● **YOUR TASK**
Would you copy every line of the listing below that includes the word "Record"?

● **DATASET ENTRIES**
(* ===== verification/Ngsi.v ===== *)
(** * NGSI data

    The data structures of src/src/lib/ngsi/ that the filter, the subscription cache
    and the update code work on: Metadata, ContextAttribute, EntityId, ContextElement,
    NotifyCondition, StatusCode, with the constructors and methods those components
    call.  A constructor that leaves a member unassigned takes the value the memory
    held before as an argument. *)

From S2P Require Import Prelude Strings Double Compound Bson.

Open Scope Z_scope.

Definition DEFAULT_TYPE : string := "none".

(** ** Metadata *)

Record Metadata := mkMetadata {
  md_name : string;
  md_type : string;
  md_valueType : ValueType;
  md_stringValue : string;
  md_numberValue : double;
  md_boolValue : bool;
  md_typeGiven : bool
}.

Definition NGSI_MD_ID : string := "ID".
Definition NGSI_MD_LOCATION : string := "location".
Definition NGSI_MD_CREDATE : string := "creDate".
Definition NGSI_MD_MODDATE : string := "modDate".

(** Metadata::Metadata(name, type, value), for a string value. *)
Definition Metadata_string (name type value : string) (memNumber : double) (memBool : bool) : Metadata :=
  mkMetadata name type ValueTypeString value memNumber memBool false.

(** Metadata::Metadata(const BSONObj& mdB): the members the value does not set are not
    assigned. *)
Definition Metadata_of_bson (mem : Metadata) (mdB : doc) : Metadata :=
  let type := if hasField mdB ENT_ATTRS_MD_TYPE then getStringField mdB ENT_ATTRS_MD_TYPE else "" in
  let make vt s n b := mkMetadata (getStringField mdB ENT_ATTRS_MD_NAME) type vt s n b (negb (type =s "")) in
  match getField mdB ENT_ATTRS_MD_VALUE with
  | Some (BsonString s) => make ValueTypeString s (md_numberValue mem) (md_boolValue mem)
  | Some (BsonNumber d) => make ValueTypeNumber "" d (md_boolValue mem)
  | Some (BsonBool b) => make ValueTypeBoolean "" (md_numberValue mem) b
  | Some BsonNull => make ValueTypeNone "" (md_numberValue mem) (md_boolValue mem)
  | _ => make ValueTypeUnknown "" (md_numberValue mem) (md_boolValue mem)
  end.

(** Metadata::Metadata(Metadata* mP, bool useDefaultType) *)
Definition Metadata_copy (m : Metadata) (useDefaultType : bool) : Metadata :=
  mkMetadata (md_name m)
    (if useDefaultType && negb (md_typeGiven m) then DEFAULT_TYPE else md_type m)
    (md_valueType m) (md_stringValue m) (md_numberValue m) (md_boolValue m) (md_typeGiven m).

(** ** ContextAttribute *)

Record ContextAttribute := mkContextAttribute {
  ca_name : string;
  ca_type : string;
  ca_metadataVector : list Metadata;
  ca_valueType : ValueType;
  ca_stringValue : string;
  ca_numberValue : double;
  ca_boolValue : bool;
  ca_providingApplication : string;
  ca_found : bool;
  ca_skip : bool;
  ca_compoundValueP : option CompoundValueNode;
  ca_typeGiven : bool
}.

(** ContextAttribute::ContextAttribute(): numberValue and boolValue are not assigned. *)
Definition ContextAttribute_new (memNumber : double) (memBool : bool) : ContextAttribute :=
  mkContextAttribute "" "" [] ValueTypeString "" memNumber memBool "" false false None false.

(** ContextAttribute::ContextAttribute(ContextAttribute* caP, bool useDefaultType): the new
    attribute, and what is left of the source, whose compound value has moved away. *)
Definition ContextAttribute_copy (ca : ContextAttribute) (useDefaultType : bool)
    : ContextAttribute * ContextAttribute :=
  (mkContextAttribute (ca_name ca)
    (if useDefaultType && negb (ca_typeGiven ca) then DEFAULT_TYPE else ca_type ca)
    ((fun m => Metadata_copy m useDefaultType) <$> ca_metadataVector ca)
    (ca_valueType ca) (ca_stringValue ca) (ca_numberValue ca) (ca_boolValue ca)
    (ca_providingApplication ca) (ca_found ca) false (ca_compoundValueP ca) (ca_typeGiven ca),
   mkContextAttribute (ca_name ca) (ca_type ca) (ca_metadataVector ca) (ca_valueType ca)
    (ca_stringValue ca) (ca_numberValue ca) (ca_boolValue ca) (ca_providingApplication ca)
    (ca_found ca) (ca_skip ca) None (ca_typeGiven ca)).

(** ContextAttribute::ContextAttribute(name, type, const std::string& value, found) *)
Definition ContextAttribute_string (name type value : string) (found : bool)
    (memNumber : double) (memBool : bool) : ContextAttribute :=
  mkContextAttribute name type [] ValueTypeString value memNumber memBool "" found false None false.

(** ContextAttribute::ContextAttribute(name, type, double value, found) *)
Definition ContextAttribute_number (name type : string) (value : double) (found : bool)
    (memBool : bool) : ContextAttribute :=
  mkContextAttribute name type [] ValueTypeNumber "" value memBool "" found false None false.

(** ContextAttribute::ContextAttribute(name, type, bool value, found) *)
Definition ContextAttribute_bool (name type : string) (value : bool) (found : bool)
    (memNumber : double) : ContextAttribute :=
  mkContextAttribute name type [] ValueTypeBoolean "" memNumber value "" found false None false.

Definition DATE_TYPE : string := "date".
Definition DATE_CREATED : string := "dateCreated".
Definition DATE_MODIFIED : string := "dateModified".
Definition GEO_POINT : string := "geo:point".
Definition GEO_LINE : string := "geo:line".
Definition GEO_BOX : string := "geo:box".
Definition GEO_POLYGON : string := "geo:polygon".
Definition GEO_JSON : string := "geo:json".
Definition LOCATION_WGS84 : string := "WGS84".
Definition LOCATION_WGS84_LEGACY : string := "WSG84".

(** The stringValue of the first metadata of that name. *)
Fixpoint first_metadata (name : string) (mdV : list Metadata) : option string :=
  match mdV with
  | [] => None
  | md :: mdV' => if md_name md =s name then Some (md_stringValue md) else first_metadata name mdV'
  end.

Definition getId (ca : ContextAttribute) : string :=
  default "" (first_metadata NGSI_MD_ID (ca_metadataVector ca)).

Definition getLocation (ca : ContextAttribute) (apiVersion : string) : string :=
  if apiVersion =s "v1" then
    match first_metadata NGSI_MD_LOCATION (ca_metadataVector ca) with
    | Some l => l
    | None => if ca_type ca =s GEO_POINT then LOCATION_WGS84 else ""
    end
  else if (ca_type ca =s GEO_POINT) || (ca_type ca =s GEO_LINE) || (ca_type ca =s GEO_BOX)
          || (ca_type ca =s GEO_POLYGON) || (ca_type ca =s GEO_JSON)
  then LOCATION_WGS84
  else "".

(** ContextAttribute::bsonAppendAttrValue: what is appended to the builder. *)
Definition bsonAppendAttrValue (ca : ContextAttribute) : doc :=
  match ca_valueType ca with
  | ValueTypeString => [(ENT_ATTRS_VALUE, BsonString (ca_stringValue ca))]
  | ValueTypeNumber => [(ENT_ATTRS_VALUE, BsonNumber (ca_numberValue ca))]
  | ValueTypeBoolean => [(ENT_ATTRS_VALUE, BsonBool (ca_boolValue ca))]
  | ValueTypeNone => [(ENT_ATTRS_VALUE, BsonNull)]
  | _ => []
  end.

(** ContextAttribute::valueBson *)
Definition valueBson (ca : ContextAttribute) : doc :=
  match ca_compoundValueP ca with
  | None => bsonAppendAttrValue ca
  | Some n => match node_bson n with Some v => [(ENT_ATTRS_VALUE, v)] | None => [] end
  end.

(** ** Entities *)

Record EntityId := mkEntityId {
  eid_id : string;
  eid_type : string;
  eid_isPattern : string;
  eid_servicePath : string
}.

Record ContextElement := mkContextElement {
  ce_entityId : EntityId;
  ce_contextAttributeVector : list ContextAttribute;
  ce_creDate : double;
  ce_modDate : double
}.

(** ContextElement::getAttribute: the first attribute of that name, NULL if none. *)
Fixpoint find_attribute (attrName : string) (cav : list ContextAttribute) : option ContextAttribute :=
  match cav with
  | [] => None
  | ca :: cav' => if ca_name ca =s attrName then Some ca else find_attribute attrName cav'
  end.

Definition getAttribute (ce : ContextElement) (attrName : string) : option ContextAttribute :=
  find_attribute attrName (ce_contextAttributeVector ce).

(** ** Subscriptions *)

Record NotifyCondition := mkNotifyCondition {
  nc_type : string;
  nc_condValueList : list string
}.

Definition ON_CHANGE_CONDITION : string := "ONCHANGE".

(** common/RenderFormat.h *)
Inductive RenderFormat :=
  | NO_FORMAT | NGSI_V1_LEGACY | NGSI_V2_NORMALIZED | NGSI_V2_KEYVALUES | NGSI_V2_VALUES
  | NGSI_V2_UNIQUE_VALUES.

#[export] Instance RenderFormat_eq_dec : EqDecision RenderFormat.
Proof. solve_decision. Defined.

● **EXERCISE SOLUTION**
Record Metadata := mkMetadata {
Record ContextAttribute := mkContextAttribute {
Record EntityId := mkEntityId {
Record ContextElement := mkContextElement {
Record NotifyCondition := mkNotifyCondition {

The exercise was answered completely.